The governance of complex industrialized societies requires a better understanding of their underlying trends and institutional political decision processes. The methods applied so far do not appear to be able to provide appropriate guidelines. New insights into the organiza­tion of very large institutions, ministries and businesses, of international governing bodies, and perhaps in the governance of financial world, etc. require approaches which the science of networks and complexity can offer.

For long, scientists have expressed the need for cross-domain analyses, overcoming the exclusive approach of specialized understanding and arriving at an overarching understanding, denominated as a holistic methodology.

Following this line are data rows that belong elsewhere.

(** * CycloneDX Python: the BOM reader ([cyclonedx/bom/reader.py])

    A shallow embedding of the component-resolution and dependency-graph
    pipeline of [reader.py], followed by the properties established about it.

    Conventions of the embedding:
    - Python [str] is [string]; a JSON [null] / Python [None] is [None] of an
      [option];
    - a Python [dict] is an insertion-ordered association list ([Dict.t]),
      because the code iterates over dictionaries and the order is observable;
    - [print] and [raise] are threaded through the monad [M]: a computation
      yields the lines it printed, in order, and either a value or the
      exception that escaped;
    - the third-party collaborators ([packaging], [packageurl], [requests],
      [requirements], the BOM generator) and the built-in [str.strip] are
      the fields of an [Env]. *)

From Stdlib Require Import String Ascii List Bool Arith Lia.
From Stdlib Require Import Sorting.Sorted Sorting.Permutation.
Import ListNotations.
Open Scope string_scope.
Open Scope list_scope.

(** ** Python dictionaries with string keys *)

Module Dict.

Definition t (V : Type) : Type := list (string * V).

Definition empty {V : Type} : t V := [].

(** [for k in d] *)
Definition keys {V : Type} (d : t V) : list string := map fst d.

(** [d.get(k)] *)
Fixpoint get {V : Type} (d : t V) (k : string) : option V :=
  match d with
  | [] => None
  | (k', v) :: r => if String.eqb k k' then Some v else get r k
  end.

(** [k in d] *)
Definition mem {V : Type} (k : string) (d : t V) : bool :=
  existsb (String.eqb k) (keys d).

(** [d[k] = v]: an existing key keeps its position, a new key goes last. *)
Fixpoint set {V : Type} (d : t V) (k : string) (v : V) : t V :=
  match d with
  | [] => [(k, v)]
  | (k', v') :: r =>
      if String.eqb k k' then (k', v) :: r else (k', v') :: set r k v
  end.

(** [[d[k] for k in d]] *)
Definition values {V : Type} (d : t V) : list V := map snd d.

End Dict.

(** ** Data model *)

(** A requirement record as produced by the manifest parser, with the
    attributes that [get_component] reads.  [req_specs] is the list of
    (operator, version) tuples; a tuple is a list of strings so that the
    length test of [get_component] can be written as in the code. *)
Record Requirement : Type := mkRequirement {
  req_local_file : bool;
  req_path : string;
  req_name : string;
  req_specs : list (list string)
}.

(** Modelled from the spec: the classes of [cyclonedx.models] ([Hash],
    [License], [ComponentLicense], [Component], [Dependency]) are imported by
    [reader.py] but defined elsewhere.  Fields not given to a constructor
    start empty ([None] or the empty list). *)
Record Hash : Type := mkHash {
  alg : string;
  content : string
}.

Record License : Type := mkLicense {
  license_name : string
}.

Record ComponentLicense : Type := mkComponentLicense {
  license : License
}.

The Western science and culture of the Renaissance have made tremendous progress based on reductionist analytical methods. However, these assumptions are frequently insufficient for a deeper understanding of reality. The well-known phrase ‘The whole is more than the sum of the parts’ (attributed to Aristotle) is not only correct but now much more practicable than a reductionist approach. With the emergence of the Systems Theory, Complexity Science and related methods, a holistic understanding is at reach.

2. The Science of Networks
Several models of networks8 have been described over time: Random Network known as the Erdös-Rényi Model9 (1959); Scale-Free Model known as the BA Model called after Barabasi & Albert10, 11 (1999); Small World Model known as the Watts-Strogatz algorithm12(2008).

It must be stressed that mathematical tools have contributed substantially to analyses of the descriptions, characteristics and properties of networks, thus contributing to an understanding of reality which is yet to be recognized.

2.1 Scale-Free Networks and Power Law13, 14
Over the past few years, investigators from a variety of fields have discovered that many networks – from the World Wide Web to a cell’s metabolic system to actors in Hollywood –are dominated by a relatively small number of nodes that are connected to many other nodes.

Networks containing such important nodes or hubs tend to be what is called “scale-free” in the sense that a lower number of hubs has higher links and many nodes have less number of links. The surprising discovery was that these networks do not behave in the expected random behavior, which is a generally accepted description of phenomena in physics, result­ing frequently in the well-known ‘bell’ curve coming from a usual statistical distribution, characterized by log-log relationships which form the ‘power law’.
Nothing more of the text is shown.